Cartoon Outlining Skills — new tools or old?

Cartoon outlining skills — we all need them, daily!

And Procreate is always bringing out new pens, pencils, brushes and other tools… Or are they?

To be honest on any given day, I couldn’t tell you. That’s because

  • I’m a creature of habit (so I stick to my favourites to get tried and trusted results) and
  • My iPad is set to auto-update, so while I am sure Procreate sometimes ‘does things’ — I don’t even notice — until there is a B-I-G update.

However, during the last Guided Procreate-for-Beginners course I got tinkering with some unfamiliar brushes. Outlining is a challenge for many, so I want to test ways of easing the learning curve of those just dipping their toes into new software.

The first time I used Baskerville (Brushes > Inking > Baskerville), I wasn’t that impressed.

It has a lot of smoothing in its settings, so it feels a bit like working with a line full of ‘stretch’. If you move the tip of your Pencil too fast, it just skips around. But it has a beautiful thick/thin profile, so I felt like it was worth persevering.
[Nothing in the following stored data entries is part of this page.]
(** * Nimiqode: the encode/decode engine of the nimiqode barcode format

    A shallow embedding of [class Nimiqode] (the engine that sizes the
    hexagon rings, lays the bit stream out into header and payload+parity,
    masks the rings and drives the LDPC codec and the CRC check), together
    with the properties its specification states about it.

    The engine is stateful JavaScript: bit arrays are views into shared
    buffers, and the constructor fills in the fields of [this].  It is
    modelled by a state-and-exception monad over a store of bit buffers. *)

From Stdlib Require Import Strings.Byte QArith Qround Qpower.
From Stdlib Require SpecFloat.
From stdpp Require Import base option list numbers.

Local Open Scope nat_scope.

#[local] Instance gt_decision (x y : nat) : Decision (x > y) := decide (y < x).

(** ** Bits and bytes *)

(** The store keeps every buffer at bit granularity.  A [Uint8Array] of [n]
    bytes is a buffer of [8 * n] bits.  Which bit of a byte comes first is
    the convention of the bit buffer; here each byte contributes its eight
    bits most significant first.  No property below depends on the order,
    only on [bytes_of_bits] undoing [bits_of_bytes]. *)

(** Modelled from the spec: the bits a byte contributes to a bit buffer
    laid over a typed array. *)

Definition byte_bits (b : byte) : list bool :=
  let '(b0, (b1, (b2, (b3, (b4, (b5, (b6, b7))))))) := Byte.to_bits b in
  [b7; b6; b5; b4; b3; b2; b1; b0].

(** [bits[i]]; a missing element counts as 0. *)
Definition bitAt (l : list bool) (i : nat) : bool := default false (l !! i).

Definition bits_byte (l : list bool) : byte :=
  let bit i := bitAt l i in
  Byte.of_bits (bit 7, (bit 6, (bit 5, (bit 4, (bit 3, (bit 2, (bit 1, bit 0))))))).

Definition bits_of_bytes (bs : list byte) : list bool :=
  mbind (M := list) byte_bits bs.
And now I think I have at least one new love … because of the crisp, controlled results it creates.

If the idea of Meditative Outlining tickles your fancy maybe you’ll fall in love, too

Especially if, like me, you are a sucker for Asterix or Guust/Gaston La Gaffe outlining styles.
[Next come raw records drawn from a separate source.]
(** The registry after [removeClientFromAllRooms], whatever the order in
    which the loop visits the subscriptions. *)
Lemma removeClientFromAllRooms_lookup client b k :
  rooms (removeClientFromAllRooms client b) !! k
  = if decide (k ∈ subscriptions_of client b)
    then rooms b !! k ≫= room_without client
    else rooms b !! k.
Proof.
  unfold removeClientFromAllRooms. simpl.
  rewrite leaveRooms_lookup by apply NoDup_elements.
  destruct (decide (k ∈ subscriptions_of client b)) as [Hin|Hnin].
  - rewrite decide_True; [done|by apply elem_of_elements].
  - rewrite decide_False; [done|by rewrite elem_of_elements].
Qed.

Lemma removeClientFromRoom_lookup client sub b k :
  rooms (removeClientFromRoom client sub b) !! k
  = if decide (getRoomKey sub = k)
    then rooms b !! k ≫= room_without client
    else rooms b !! k.
Proof.
  unfold removeClientFromRoom.
  destruct (rooms b !! getRoomKey sub) as [room|] eqn:Hk; simpl.
  - rewrite leaveRoom_lookup. case_decide; [by subst|done].
  - case_decide; [subst; by rewrite Hk|done].
Qed.

Lemma room_without_Some client room room' :
  room_without client room = Some room' →
  (0 < size (clients room'))%nat
  ∧ clients room' = clients room ∖ {[client]}.
Proof.
  unfold room_without. case_decide as Hsz; [done|].
  intros [= <-]. simpl. split; [lia|done].
Qed.

Lemma room_without_last client room :
  clients room = {[client]} → room_without client room = None.
Proof.
  intros Hc. unfold room_without. rewrite Hc.
  rewrite decide_True; [done|].
  replace ({[client]} ∖ {[client]} : gset Client) with (∅ : gset Client)
    by set_solver.
  apply size_empty.
Qed.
cartoon watercolouring fast colour in procreate
cartoon watercolouring fast colour in procreate

Here’s a video of me using Baskerville for outlining

Here are some more insights from my journey with Baskerville…

 

General hints, tips & pitfalls

You have to take a very leisurely approach to using this brush – if you slow right down and exaggerate the shape that you need (imagine yourself moving a real calligraphy nib, or a tear-drop shaped paintbrush over the page), you can get beautiful control in your thick-thin progressions round curves resulting in amazingly smooth, crisp lines.

Zoom right in on your sketch so that you have a lot of room to move your nib even on relatively small details. For example, I zoom in until the face of my character fills the whole screen (bearing in mind that my iPad is on the 9.7 inch version) — the line edges look pixelated at that magnification, but when you zoom back out they are perfectly smooth.
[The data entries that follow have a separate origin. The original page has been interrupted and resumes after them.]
(** [`${v}`]: the string a template literal interpolates. *)
Fixpoint toStr (v : JsVal) : string :=
  match v with
  | JUndefined => "undefined"
  | JNull => "null"
  | JBool true => "true"
  | JBool false => "false"
  | JNum n => pretty n
  | JStr s => s
  | JArr items =>
      let elem x := match x with JUndefined | JNull => "" | _ => toStr x end in
      (fix join (l : list JsVal) : string :=
         match l with
         | [] => ""
         | [x] => elem x
         | x :: rest => elem x +:+ "," +:+ join rest
         end) items
  | JObj _ => "[object Object]"
  end.

(** [a.join(sep)] on an array of strings. *)
Fixpoint joinWith (sep : string) (l : list string) : string :=
  match l with
  | [] => ""
  | [x] => x
  | x :: rest => x +:+ sep +:+ joinWith sep rest
  end.

(** [hay.includes(needle)] *)
Definition contains (needle hay : string) : bool :=
  match index 0 needle hay with Some _ => true | None => false end.

(** [args.key] on a [Record<string, any>]. *)
Definition prop (args : gmap string JsVal) (key : string) : JsVal :=
  default JUndefined (args !! key).

(** The line feed of ["\n"] and the double quote, as one-character strings. *)
Definition nl : string := String (ascii_of_nat 10) EmptyString.
Definition dquote : string := String (ascii_of_nat 34) EmptyString.

(** What a [throw] carries: an [Error] object with its message, or any other
    value. *)
Inductive JsThrown : Type :=
| ErrorObj (msg : string)
| Thrown (v : JsVal).

(** ** src/utils/validator.ts *)

Record ValidationError : Type := { field : string; message : string }.

Module Validator.

Definition validateRequired (value : JsVal) (fieldName : string)
  : option ValidationError :=
  if strictEq value JUndefined || strictEq value JNull || strictEq value (JStr "")
  then Some {| field := fieldName; message := fieldName +:+ " is required" |}
  else None.

(** [minLength] and [maxLength] are optional: [None] is an omitted
    argument. [minLength && ...] also skips a bound of 0. *)
Definition validateString (value : JsVal) (fieldName : string)
    (minLength maxLength : option Z) : option ValidationError :=
  match value with
  | JStr s =>
      let len := Z.of_nat (String.length s) in
      if match minLength with
         | Some m => negb (m =? 0) && (len <? m)
         | None => false
         end
      then Some {| field := fieldName;
                   message := fieldName +:+ " must be at least "
                              +:+ pretty (default 0 minLength) +:+ " characters" |}
      else if match maxLength with
              | Some m => negb (m =? 0) && (m <? len)
              | None => false
              end
      then Some {| field := fieldName;
                   message := fieldName +:+ " must be at most "
                              +:+ pretty (default 0 maxLength) +:+ " characters" |}
      else None
  | _ => Some {| field := fieldName; message := fieldName +:+ " must be a string" |}
  end.


Definition validateEnum (value : JsVal) (fieldName : string)
    (allowedValues : list JsVal) : option ValidationError :=
  if negb (existsb (strictEq value) allowedValues)
  then Some {| field := fieldName;
               message := fieldName +:+ " must be one of: "
                          +:+ joinWith ", " (map toStr allowedValues) |}
  else None.

Fixpoint collectErrors (validations : list (option ValidationError))
  : list ValidationError :=
  match validations with
  | [] => []
  | Some e :: rest => e :: collectErrors rest
  | None :: rest => collectErrors rest
  end.

End Validator.

(** ** Asynchronous programs

    An [async] function is a tree of the events it awaits. [Throw] is a raised
    exception (a rejected promise), [tryCatch] is [try { p } catch (e) { h e }],
    [Halt] is [process.exit]: it ends the program and no [catch] sees it.
    An event whose answer type is [Exc X] is a call that may itself reject. *)

Inductive Exc (A : Type) : Type :=
| Resolved (a : A)
| Rejected (e : JsThrown).
Arguments Resolved {A} a.
Arguments Rejected {A} e.

Inductive Prog (E : Type -> Type) (A : Type) : Type :=
| Ret (a : A)
| Throw (e : JsThrown)
| Halt (code : Z)
| Vis {X : Type} (ev : E X) (k : X -> Prog E A).
Arguments Ret {E A} a.
Arguments Throw {E A} e.
Arguments Halt {E A} code.
Arguments Vis {E A X} ev k.

Fixpoint bind {E A B} (p : Prog E A) (f : A -> Prog E B) : Prog E B :=
  match p with
  | Ret a => f a
  | Throw e => Throw e
  | Halt c => Halt c
  | Vis ev k => Vis ev (fun x => bind (k x) f)
  end.

Fixpoint tryCatch {E A} (p : Prog E A) (h : JsThrown -> Prog E A) : Prog E A :=
  match p with
  | Ret a => Ret a
  | Throw e => h e
  | Halt c => Halt c
  | Vis ev k => Vis ev (fun x => tryCatch (k x) h)
  end.

(** [await call]: the resolved value, or the rejection rethrown. *)
Definition await {E X} (ev : E (Exc X)) : Prog E X :=
  Vis ev (fun r => match r with Resolved x => Ret x | Rejected e => Throw e end).

(** An event that cannot fail. *)
Definition perform {E X} (ev : E X) : Prog E X := Vis ev Ret.

Notation "'let*' x ':=' p 'in' q" := (bind p (fun x => q))
  (at level 10, x name, p at level 100, q at level 200).

(** Every event on every path of [p] satisfies [P]. *)
Fixpoint allEvents {E A} (P : forall X, E X -> Prop) (p : Prog E A) : Prop :=
  match p with
  | Ret _ | Throw _ | Halt _ => True
  | Vis ev k => P _ ev /\ forall x, allEvents P (k x)
  end.

(** How the paths of [p] end: a returned value satisfies [onRet], an exception
    that escapes satisfies [onThrow], an exit code satisfies [onHalt]. *)
Fixpoint ends {E A} (onRet : A -> Prop) (onThrow : JsThrown -> Prop) (onHalt : Z -> Prop)
    (p : Prog E A) : Prop :=
  match p with
  | Ret a => onRet a
  | Throw e => onThrow e
  | Halt c => onHalt c
  | Vis _ k => forall x, ends onRet onThrow onHalt (k x)
  end.

(** Every path of [p] ends in a returned value that satisfies [Q]: none ends
    in an exception that escapes, and none ends the process. *)
Definition alwaysReturns {E A} (Q : A -> Prop) (p : Prog E A) : Prop :=
  ends Q (fun _ => False) (fun _ => False) p.

(** No path of [p] ends the process. *)
Definition neverHalts {E A} (p : Prog E A) : Prop :=
  ends (fun _ => True) (fun _ => True) (fun _ => False) p.

(** How a run ends: with a value, with an exception nothing caught, or with
    the exit of the process. *)
Inductive Outcome (A : Type) : Type :=
| Returned (a : A)
| Raised (e : JsThrown)
| Exited (code : Z).
Arguments Returned {A} a.
Arguments Raised {A} e.
Arguments Exited {A} code.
On the other hand, if you need to make quick zig-zag movements or sketchy, circley movements, this is not the right tool. You just get a series of spindly straight lines or a weird long, tight ‘curl’!

And while in general this brush is better for longer lines and marks, it can work well for a series of short, sharp marks of a similar length — movement marks for example — because the smoothing effect makes each mark very consistent in length and shape.

What to do about curly hair

I’m not sure this is the brush. I would go for one with a rougher, more organic appearance, like the Studio Pen or custom Watercolour brush

The exception would be if you are very patient and want to create a sculpted, precise ringlet-type effect.

Recommendations for getting great results with this brush long term

Stack up a few references (Asterix, Obelix, Lucky Luke and Gaston La Gaffe are all good options) and dedicate a few minutes each day to tracing so that you learn from the masters. Do a section at a time (e.g. the face and hair, the upper body, the lower body, the shoes) so that you build up muscle memory for how the brush works and what looks good when you have multiple marks in a relatively small space.

A particular strength I have discovered

If you are a big fan of thick and thin, but you want to create cartoons with closed shapes (i.e. not too many broken lines) this brush gives you all the control you need to get excellent thick-thin progression without it looking heavy handed where the different liens join one another. And you can easily return to a line and amend it/ extend it seamlessly because the smoothing lets you match the width quite easily.

One odd thing

The pupils of the eyes — you need to tap-and-hold to get a dot for a pupil. Be very deliberate. This brush has a roughly triangular shape, so you’ll never get a round dot… if you want one, you’ll need to swop brushes to a monoline, or something similar.